Le Syndicat des techniciens d’urgence pré-hospitaliers (STEPH) a appelé à une grève de zèle contre le travail administratif et bureaucratique à partir du 28 et admet, s’il n’y a pas de réponse de la tutelle, durcir la forme de lutte.

S’adressant à l’agence Lusa, le président de STEPH, Rui Lazaro, a expliqué les raisons : « 48 jours après la remise de notre livret de réclamation au ministère de la Santé, malgré plusieurs tentatives de contact (…), il n’y a pas de réponses ou de solutions pour le problèmes dont nous nous plaignons et qui mettent en péril la santé et les soins médicaux d’urgence fournis aux citoyens ».

STEPH pointe, entre autres raisons, la nécessité de revoir la carrière particulière des techniciens d’urgence pré-hospitaliers, publiée en 2016 et qui « démontre qu’elle est déjà loin des besoins de l’INEM, ainsi que des techniciens eux-mêmes (.. .) », une situation « prouvée par l’abandon excessif des professionnels », qui a dépassé les 300 au cours des cinq dernières années, ce qui correspond à plus de 30% du taux d’abandon.
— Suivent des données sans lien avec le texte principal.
(* ===== verification/QueryHazards.v ===== *)
(** Where the executor and the optimizer do not do what they mean to.

    Integer [%] by zero stops the process, the join conversion loses rows whose keys
    are an integer and the equal float, merging filters evaluates a predicate on
    rows the query filters out, and the sort's comparison is not a total order. *)
From Stdlib Require Import SpecFloat.
From S2P Require Import Prelude Float StorageError Paths Ast RuntimeValue Exec Scalar Functions Expr ExprFacts Fingerprint Operators OperatorFacts Rewrites JoinRewrite Sort SortFacts OrderBy QueryExample.

(** ** Division *)

(** C26: on integers, [x % y] panics exactly when [y] is zero or [x] is the least
    integer and [y] is -1, and [x / y] exactly in the second case: division by zero
    is an error value for [/], but a panic for [%]. *)
Theorem integer_division_panics `{Host, Libs} x y span n :
  ((eval_binary Mod (RInteger x) (RInteger y) span n).1 = None ↔ y = 0 ∨ (x = i64_min ∧ y = -1)) ∧
  ((eval_binary Div (RInteger x) (RInteger y) span n).1 = None ↔ x = i64_min ∧ y = -1) ∧
  (eval_binary Div (RInteger x) (RInteger 0) span n).1
  = Some (Err (EvalError_new "integer division by zero" span)).
Proof.
  cbn [eval_binary is_null orb arith arith_div]. unfold rem_euclid, int_div.
  assert (div_panics x y = true ↔ y = 0 ∨ (x = i64_min ∧ y = -1)) as Hp.
  { unfold div_panics. by rewrite orb_true_iff, andb_true_iff, !Z.eqb_eq. }
  split; [|split].
  - rewrite <- Hp. by destruct (div_panics x y).
  - destruct (decide (y = 0)) as [->|Hy]; [by split; [|intros [_ ?]]|].
    assert (div_panics x y = true ↔ x = i64_min ∧ y = -1) as <- by (rewrite Hp; naive_solver).
    destruct y; [done|..]; by destruct (div_panics x _).
  - done.
Qed.

(** ** Plans *)

#[local] Existing Instances calm plain.

Definition one : list Row := [a_row (RInteger 1)].
Definition one_point_zero : list Row := [b_row (RFloat (f64_of_int 1))].


(** Merging filters can fail a query that succeeds without it: [a > 0] protects
    [10 / a = 5], but the merged filter divides on the row where [a] is zero. *)
Theorem merged_filter_fails :
  ∃ combined, merged_predicate (bin Gt_ (var "a") (int 0)) (bin Eq_ (bin Div (int 10) (var "a")) (int 5)) = Some combined ∧
    yields (mid ← filter_rows (bin Gt_ (var "a") (int 0)) [] [a_row (RInteger 0); a_row (RInteger 2)];
            filter_rows (bin Eq_ (bin Div (int 10) (var "a")) (int 5)) [] mid) [a_row (RInteger 2)] ∧
    ∀ n, (filter_rows combined [] [a_row (RInteger 0); a_row (RInteger 2)] n).1
         = Some (Err (XEval (EvalError_new "integer division by zero" no_span))).
Proof.
  eexists. split; [vm_compute; reflexivity|]. split; intros n; vm_compute; reflexivity.
Qed.

(** The comparison of ORDER BY is not a total order on values of different types,
    on floats with NaN, or on integers and floats beyond 53 bits, so the sort's
    contract is broken and it may panic or return any order. *)
Theorem sort_order_not_total :
  total_on (λ a b, order_for_sort a b false) [RInteger 1; RString "x"; RInteger 2] = false ∧
  total_on (λ a b, order_for_sort a b false) [RFloat (f64_of_int 1); RFloat S754_nan; RFloat (f64_of_int 2)] = false ∧
  total_on (λ a b, order_for_sort a b false)
    [RInteger (2 ^ 53); RFloat (f64_of_int (2 ^ 53)); RInteger (2 ^ 53 + 1)] = false.
Proof. split; [|split]; vm_compute; reflexivity. Qed.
« Les centaines de TEPH que la tutelle a permis d’embaucher à l’INEM, ne couvrent même pas les sorties, encore moins permettent l’expansion des moyens médicaux d’urgence », souligne-t-il.

Le syndicat parle aussi de la convention collective spéciale carrière, dont le processus de négociation s’est achevé en 2018 et qui n’a pas encore été publié, et de la nécessité d’une révision immédiate des conditions de travail, qui se sont dégradées – avec un parc de « très vieux et très vieilles » ambulances coûteuses » -, et l’acquisition « d’uniformes et d’équipements de protection individuelle de qualité suffisante et en quantité suffisante ».
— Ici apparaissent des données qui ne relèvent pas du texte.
Lemma accept_failure_ends_run_witness :
  run (Ext := Scenarios.failing_accept) 1 Scenarios.pending_connection_world
  = Some (Returns tt,
          mkWorld true ∅ (Sim.mkSim 4 [] [] [] false false false),
          [ManagerStep NetworkManager 1615209942;
           ManagerStep ChainManager 1615209942;
           Select 1;
           Log INFO "%15s LocalPeer.handle_incoming_connection()" [""];
           Accept 3;
           Log ERROR "Uncaught exception in LocalPeer.run()" [];
           Log ERROR "traceback" ["Resource temporarily unavailable"];
           Log INFO "%15s LocalPeer selector close" [""];
           SelectorClose;
           Log INFO "%15s LocalPeer selector closed" [""]]).
Proof.
  apply (accept_failure_ends_run (Ext := Scenarios.failing_accept) 0
           Scenarios.pending_connection_world
           (set_running true Scenarios.pending_connection_world)
           (set_running true Scenarios.pending_connection_world)
           (mkKey 3 LISTENING_SOCKET) 1 []
           (mkExc BlockingIOError "Resource temporarily unavailable")
           (Sim.mkSim 4 [] [] [] false false false)
           (Sim.mkSim 4 [] [] [] false false false)); reflexivity.
Defined.

(** * Properties of the read-outs *)

Import Stats.

Lemma dict_lookup_set {V} (k k' : string) (v : V) (d : list (string * V)) :
  dict_lookup k' (dict_set k v d) =
    if bool_decide (k' = k) then Some v else dict_lookup k' d.
Proof.
  induction d as [| [k0 v0] d IH]; simpl.
  - by repeat case_bool_decide.
  - repeat case_bool_decide; simpl; repeat case_bool_decide;
      subst; try congruence; by rewrite ?IH; repeat case_bool_decide.
Qed.

Lemma dict_lookup_keys {V} (k : string) (d : list (string * V)) :
  dict_lookup k d = None <-> k ∉ d.*1.
Proof.
  induction d as [| [k0 v0] d IH]; simpl.
  - split; [intros _; apply not_elem_of_nil | done].
  - rewrite not_elem_of_cons. case_bool_decide as Hk.
    + split; [done | intros [Hne _]; by destruct Hne].
    + rewrite IH. tauto.
Qed.

Lemma dict_set_keys {V} (k : string) (v : V) (d : list (string * V)) :
  (dict_set k v d).*1 =
    match dict_lookup k d with Some _ => d.*1 | None => d.*1 ++ [k] end.
Proof.
  induction d as [| [k0 v0] d IH]; [done |].
  cbn [dict_set dict_lookup]. case_bool_decide; [by subst |].
  rewrite !fmap_cons, IH. by destruct (dict_lookup k d).
Qed.

(** Replacing a value changes a column sum by the difference of the values. *)
Lemma dict_set_sum (f : Z * Z -> Z) (k : string) (v : Z * Z)
    (d : list (string * (Z * Z))) :
  foldr (fun row acc => f row.2 + acc) 0 (dict_set k v d) =
    foldr (fun row acc => f row.2 + acc) 0 d + f v
    - match dict_lookup k d with Some old => f old | None => 0 end.
Proof.
  induction d as [| [k0 v0] d IH]; simpl; [lia |].
  case_bool_decide; simpl; [lia |]. rewrite IH. lia.
Qed.

(** What one pass of the loop does to the entry of a host. *)
Lemma count_peer_lookup (d : list (string * (Z * Z))) (p : ConnectedRemotePeer)
    (h : string) :
  dict_lookup h (count_peer d p) =
    if bool_decide (h = host p) then
      let old := default (0, 0) (dict_lookup (host p) d) in
      Some (if bool_decide (direction p = INCOMING)
            then (old.1 + 1, old.2) else (old.1, old.2 + 1))
    else dict_lookup h d.
Proof.
  unfold count_peer.
  destruct (dict_lookup (host p) d) as [[i o] |] eqn:Hold; simpl.
  - rewrite Hold. case_bool_decide as Hdir; rewrite dict_lookup_set;
      by case_bool_decide.
  - rewrite dict_lookup_set, bool_decide_eq_true_2 by done.
    case_bool_decide as Hdir; rewrite !dict_lookup_set;
      by repeat case_bool_decide.
Qed.

Lemma count_peer_keys (d : list (string * (Z * Z))) (p : ConnectedRemotePeer) :
  (count_peer d p).*1 =
    match dict_lookup (host p) d with
    | Some _ => d.*1
    | None => d.*1 ++ [host p]
    end.
Proof.
  unfold count_peer.
  destruct (dict_lookup (host p) d) as [[i o] |] eqn:Hold; simpl.
  - rewrite Hold. case_bool_decide; by rewrite dict_set_keys, Hold.
  - rewrite dict_lookup_set, bool_decide_eq_true_2 by done.
    case_bool_decide; rewrite !dict_set_keys, Hold, dict_lookup_set,
      bool_decide_eq_true_2 by done; done.
Qed.

Lemma count_peer_sum (f : Z * Z -> Z) (d : list (string * (Z * Z)))
    (p : ConnectedRemotePeer) :
  f (0, 0) = 0 ->
  foldr (fun row acc => f row.2 + acc) 0 (count_peer d p) =
    foldr (fun row acc => f row.2 + acc) 0 d
    + (let old := default (0, 0) (dict_lookup (host p) d) in
       f (if bool_decide (direction p = INCOMING)
          then (old.1 + 1, old.2) else (old.1, old.2 + 1)) - f old).
Proof.
  intros Hzero. unfold count_peer.
  destruct (dict_lookup (host p) d) as [[i o] |] eqn:Hold; simpl.
  - rewrite Hold. case_bool_decide; rewrite dict_set_sum, Hold; simpl; lia.
  - rewrite dict_lookup_set, bool_decide_eq_true_2 by done.
    case_bool_decide; rewrite !dict_set_sum, Hold, dict_lookup_set,
      bool_decide_eq_true_2 by done; rewrite Hzero; simpl; lia.
Qed.

Lemma per_host_counts_snoc (l : list ConnectedRemotePeer)
    (p : ConnectedRemotePeer) :
  per_host_counts (l ++ [p]) = count_peer (per_host_counts l) p.
Proof. unfold per_host_counts. apply foldl_snoc. Qed.

Lemma incoming_from_snoc (h : string) (l : list ConnectedRemotePeer)
    (p : ConnectedRemotePeer) :
  incoming_from h (l ++ [p]) =
    incoming_from h l
    + (if bool_decide (host p = h) && bool_decide (direction p = INCOMING)
       then 1 else 0).
Proof.
  unfold incoming_from. rewrite List.filter_app, length_app, Nat2Z.inj_add.
  simpl. by destruct (_ && _).
Qed.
« Il existe plusieurs asymétries et défaillances dans sa répartition qui mettent en péril la protection et la sécurité de la TEPH et qui nécessitent une correction urgente », précise le syndicat, soulignant que, « dans le contexte pandémique actuel, (…) l’INEM ne respecte pas certaines des directives de la Direction générale de la santé, pas même dans le règlement intérieur ».

L’achèvement de la formation des techniciens d’urgence préhospitaliers est une autre question pointée par STEPH, qui insiste : « il n’est pas acceptable qu’après cinq ans il n’y ait même pas un seul technicien d’urgence préhospitalier formé ».

« Ce fait est de la responsabilité exclusive de ce Conseil d’Administration de l’INEM, IP, et il est demandé que la tutelle y trouve une solution. Cette impasse prive les Portugais d’un accès à des soins de santé plus de qualité et plus efficaces. Plusieurs vies sont perdues qui pourraient être sauvées », écrit le syndicat dans la convocation remise à Lusa.

STEPH parle également d’une diminution des équipements des moyens d’urgence, à l’image des « électrocardiographes, soustraits en 2016 et encore à remplacer, des thermomètres, des équipements de protection individuelle et divers consommables ».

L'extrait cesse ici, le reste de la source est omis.